Collected data entries:
▽

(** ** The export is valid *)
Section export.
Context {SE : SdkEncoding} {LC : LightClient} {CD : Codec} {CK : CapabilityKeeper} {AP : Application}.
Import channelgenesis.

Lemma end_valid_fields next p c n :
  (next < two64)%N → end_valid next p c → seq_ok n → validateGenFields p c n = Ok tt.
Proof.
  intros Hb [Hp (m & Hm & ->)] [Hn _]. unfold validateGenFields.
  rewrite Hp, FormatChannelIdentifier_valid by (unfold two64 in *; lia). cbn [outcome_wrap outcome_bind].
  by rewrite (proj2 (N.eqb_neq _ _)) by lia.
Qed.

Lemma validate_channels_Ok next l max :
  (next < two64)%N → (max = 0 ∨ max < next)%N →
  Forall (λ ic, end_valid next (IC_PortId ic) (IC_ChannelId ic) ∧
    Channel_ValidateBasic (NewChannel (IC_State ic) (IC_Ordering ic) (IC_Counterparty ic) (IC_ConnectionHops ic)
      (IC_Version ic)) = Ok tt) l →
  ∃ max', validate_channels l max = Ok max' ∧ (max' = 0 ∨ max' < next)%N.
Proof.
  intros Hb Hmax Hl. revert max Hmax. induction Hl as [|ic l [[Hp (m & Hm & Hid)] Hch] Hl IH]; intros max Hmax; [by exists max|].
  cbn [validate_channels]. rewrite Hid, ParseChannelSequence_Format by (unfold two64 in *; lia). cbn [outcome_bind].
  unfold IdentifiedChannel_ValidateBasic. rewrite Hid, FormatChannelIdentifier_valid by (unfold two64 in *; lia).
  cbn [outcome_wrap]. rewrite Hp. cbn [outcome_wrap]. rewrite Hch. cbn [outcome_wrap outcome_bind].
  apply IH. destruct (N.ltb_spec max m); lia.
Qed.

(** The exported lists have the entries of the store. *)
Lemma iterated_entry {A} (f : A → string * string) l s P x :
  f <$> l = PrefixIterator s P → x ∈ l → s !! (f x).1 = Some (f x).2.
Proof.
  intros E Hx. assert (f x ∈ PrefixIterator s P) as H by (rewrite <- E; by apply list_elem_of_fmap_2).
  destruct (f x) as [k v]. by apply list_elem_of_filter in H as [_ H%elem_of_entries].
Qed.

△
▽

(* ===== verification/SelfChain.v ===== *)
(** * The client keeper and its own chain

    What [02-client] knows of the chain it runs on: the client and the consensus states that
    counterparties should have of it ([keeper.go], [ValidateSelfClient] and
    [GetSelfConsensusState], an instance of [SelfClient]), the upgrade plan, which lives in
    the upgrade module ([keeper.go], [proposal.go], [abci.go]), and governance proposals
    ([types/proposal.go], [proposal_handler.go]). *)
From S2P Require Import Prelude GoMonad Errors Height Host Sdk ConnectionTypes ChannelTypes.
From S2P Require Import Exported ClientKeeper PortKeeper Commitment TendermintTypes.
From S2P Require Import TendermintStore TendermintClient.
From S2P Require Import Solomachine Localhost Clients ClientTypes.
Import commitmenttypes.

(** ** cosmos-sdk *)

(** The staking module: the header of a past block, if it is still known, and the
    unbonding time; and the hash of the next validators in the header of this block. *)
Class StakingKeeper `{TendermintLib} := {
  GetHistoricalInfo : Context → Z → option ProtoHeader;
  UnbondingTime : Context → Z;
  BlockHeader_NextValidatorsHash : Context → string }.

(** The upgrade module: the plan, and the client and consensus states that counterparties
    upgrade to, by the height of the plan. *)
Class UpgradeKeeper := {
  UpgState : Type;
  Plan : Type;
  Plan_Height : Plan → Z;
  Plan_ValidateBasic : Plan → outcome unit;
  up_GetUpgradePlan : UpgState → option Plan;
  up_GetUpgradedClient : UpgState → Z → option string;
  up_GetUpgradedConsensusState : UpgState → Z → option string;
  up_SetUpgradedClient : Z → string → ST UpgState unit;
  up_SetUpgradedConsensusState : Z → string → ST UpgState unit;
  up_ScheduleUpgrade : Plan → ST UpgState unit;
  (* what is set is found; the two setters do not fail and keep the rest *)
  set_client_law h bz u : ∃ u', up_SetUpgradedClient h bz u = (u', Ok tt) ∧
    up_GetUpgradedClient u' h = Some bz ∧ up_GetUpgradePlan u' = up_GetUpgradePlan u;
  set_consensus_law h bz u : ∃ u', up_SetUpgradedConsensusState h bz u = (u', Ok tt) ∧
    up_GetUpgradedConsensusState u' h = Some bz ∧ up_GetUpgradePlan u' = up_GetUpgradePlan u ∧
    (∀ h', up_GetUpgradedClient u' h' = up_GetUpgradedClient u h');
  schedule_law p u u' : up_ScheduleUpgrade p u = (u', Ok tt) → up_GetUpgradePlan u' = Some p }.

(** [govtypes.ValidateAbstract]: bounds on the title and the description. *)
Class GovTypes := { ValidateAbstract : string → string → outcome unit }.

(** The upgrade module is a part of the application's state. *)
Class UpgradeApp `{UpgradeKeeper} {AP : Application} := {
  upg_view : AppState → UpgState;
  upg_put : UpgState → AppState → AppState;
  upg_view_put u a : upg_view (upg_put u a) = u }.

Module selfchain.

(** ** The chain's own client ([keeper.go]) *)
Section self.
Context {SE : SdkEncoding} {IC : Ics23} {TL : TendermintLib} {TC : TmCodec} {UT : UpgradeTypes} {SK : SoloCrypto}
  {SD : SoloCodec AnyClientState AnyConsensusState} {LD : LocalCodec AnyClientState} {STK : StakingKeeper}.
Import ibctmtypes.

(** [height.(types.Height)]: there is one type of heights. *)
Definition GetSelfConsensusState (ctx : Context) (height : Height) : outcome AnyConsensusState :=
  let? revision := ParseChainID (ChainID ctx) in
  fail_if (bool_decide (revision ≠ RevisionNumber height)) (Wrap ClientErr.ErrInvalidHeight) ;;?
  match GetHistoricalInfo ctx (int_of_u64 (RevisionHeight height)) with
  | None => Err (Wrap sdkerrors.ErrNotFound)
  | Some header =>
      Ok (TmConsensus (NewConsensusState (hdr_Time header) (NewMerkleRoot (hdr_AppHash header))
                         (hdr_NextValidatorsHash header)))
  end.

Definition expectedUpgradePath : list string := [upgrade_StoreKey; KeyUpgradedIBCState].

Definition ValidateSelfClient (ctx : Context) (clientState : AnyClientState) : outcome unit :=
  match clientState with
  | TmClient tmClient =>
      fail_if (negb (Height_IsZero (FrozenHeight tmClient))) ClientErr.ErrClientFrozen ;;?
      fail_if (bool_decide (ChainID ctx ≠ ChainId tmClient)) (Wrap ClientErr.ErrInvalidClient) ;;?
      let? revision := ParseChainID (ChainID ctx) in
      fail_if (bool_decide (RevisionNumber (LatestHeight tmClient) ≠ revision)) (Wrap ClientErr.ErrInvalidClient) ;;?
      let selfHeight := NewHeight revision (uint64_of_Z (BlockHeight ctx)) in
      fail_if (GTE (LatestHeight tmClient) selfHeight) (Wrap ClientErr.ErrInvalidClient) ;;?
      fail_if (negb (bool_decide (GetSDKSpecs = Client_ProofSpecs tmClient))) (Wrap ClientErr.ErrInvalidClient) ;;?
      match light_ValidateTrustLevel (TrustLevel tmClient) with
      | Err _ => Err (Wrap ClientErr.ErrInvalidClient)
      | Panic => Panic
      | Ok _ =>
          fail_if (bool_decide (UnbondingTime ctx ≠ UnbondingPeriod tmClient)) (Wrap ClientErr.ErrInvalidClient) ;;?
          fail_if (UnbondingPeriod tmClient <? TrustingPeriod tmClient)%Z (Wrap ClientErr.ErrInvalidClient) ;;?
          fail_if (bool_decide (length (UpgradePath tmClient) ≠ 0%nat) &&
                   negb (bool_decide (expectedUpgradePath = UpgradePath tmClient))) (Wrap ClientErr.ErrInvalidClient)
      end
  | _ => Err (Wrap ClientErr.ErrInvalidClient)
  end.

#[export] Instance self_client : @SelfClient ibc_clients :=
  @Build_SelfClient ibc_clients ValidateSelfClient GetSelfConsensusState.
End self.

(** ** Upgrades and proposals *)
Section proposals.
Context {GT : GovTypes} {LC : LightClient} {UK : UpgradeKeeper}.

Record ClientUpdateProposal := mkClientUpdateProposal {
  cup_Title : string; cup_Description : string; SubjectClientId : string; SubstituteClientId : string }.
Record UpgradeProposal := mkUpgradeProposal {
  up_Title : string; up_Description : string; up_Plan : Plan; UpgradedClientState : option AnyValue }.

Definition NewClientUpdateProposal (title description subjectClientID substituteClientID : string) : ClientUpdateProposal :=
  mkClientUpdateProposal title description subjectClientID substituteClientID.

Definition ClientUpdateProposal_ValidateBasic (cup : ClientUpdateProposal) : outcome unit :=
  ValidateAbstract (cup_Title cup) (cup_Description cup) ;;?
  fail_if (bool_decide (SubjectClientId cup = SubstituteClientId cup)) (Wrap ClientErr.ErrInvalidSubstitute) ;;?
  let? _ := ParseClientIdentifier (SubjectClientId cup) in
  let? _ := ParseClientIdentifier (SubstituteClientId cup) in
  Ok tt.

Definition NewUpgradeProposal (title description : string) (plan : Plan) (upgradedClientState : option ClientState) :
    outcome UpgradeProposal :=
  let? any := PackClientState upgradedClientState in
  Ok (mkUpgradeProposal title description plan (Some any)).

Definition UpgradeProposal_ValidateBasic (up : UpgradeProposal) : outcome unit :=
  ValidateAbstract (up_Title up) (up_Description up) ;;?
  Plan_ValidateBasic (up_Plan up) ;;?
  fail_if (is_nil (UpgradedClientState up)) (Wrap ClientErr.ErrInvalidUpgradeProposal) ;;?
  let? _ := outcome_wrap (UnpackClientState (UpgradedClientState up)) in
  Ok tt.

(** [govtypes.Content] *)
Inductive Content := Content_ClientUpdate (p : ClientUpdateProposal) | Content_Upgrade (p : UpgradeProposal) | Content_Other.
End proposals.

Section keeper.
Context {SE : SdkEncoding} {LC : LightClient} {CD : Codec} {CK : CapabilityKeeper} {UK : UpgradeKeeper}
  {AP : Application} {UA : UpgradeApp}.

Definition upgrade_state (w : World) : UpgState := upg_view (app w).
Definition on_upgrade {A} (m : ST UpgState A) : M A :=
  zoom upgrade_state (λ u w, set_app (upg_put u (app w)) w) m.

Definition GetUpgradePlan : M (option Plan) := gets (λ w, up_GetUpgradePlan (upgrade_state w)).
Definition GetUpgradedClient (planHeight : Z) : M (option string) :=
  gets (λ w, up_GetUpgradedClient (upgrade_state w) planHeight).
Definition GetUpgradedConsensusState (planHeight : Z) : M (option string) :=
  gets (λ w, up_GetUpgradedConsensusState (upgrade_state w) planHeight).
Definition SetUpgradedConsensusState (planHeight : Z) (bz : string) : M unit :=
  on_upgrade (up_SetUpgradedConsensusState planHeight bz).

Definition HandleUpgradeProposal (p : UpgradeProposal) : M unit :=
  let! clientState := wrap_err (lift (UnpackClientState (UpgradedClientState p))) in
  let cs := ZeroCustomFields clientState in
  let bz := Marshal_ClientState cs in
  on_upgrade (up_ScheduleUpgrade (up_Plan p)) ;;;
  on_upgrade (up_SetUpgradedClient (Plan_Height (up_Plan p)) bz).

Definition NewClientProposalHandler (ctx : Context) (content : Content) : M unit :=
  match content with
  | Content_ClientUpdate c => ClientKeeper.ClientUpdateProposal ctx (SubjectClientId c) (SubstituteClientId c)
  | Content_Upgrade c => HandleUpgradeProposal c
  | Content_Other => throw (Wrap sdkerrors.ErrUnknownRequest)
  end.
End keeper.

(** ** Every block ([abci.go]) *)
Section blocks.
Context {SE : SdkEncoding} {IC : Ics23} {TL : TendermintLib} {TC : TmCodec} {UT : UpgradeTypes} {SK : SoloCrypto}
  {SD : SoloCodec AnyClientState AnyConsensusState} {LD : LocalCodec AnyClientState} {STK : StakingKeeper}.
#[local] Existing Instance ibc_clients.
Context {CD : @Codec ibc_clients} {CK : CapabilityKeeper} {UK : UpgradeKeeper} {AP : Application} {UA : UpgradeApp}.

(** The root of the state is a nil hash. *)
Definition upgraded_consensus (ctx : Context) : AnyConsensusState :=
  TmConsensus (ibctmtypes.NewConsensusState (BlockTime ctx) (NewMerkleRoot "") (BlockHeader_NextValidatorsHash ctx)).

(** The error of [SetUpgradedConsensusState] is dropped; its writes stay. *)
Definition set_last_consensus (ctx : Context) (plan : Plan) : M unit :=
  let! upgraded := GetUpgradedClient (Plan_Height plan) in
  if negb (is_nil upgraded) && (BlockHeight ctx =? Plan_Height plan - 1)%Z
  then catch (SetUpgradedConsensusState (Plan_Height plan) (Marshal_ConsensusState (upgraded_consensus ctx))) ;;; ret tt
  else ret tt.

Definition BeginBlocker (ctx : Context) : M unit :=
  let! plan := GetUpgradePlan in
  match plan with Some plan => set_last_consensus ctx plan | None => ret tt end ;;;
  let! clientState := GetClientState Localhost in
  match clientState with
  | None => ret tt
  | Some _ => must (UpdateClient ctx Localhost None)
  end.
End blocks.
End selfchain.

△
▽

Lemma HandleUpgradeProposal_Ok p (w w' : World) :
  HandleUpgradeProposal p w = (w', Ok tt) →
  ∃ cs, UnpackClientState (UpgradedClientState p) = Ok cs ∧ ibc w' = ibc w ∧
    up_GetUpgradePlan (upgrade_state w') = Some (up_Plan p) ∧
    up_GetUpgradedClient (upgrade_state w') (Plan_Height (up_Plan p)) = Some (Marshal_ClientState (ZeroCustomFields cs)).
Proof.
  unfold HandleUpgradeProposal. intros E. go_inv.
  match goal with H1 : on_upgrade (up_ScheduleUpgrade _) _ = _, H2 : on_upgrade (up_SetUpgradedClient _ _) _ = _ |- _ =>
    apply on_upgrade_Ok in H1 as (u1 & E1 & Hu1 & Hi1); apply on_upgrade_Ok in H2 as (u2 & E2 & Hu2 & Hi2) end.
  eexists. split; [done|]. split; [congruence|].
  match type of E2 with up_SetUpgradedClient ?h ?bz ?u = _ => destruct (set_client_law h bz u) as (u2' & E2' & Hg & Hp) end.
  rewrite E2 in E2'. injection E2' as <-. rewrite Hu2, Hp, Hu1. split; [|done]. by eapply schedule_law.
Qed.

△

WHAT YOU HAVE TO DO:
Scan the data for the string "ibctmtypes" and copy each line in which it occurs.

SOLUTION FOR THIS PROBLEM:
Import ibctmtypes.
  TmConsensus (ibctmtypes.NewConsensusState (BlockTime ctx) (NewMerkleRoot "") (BlockHeader_NextValidatorsHash ctx)).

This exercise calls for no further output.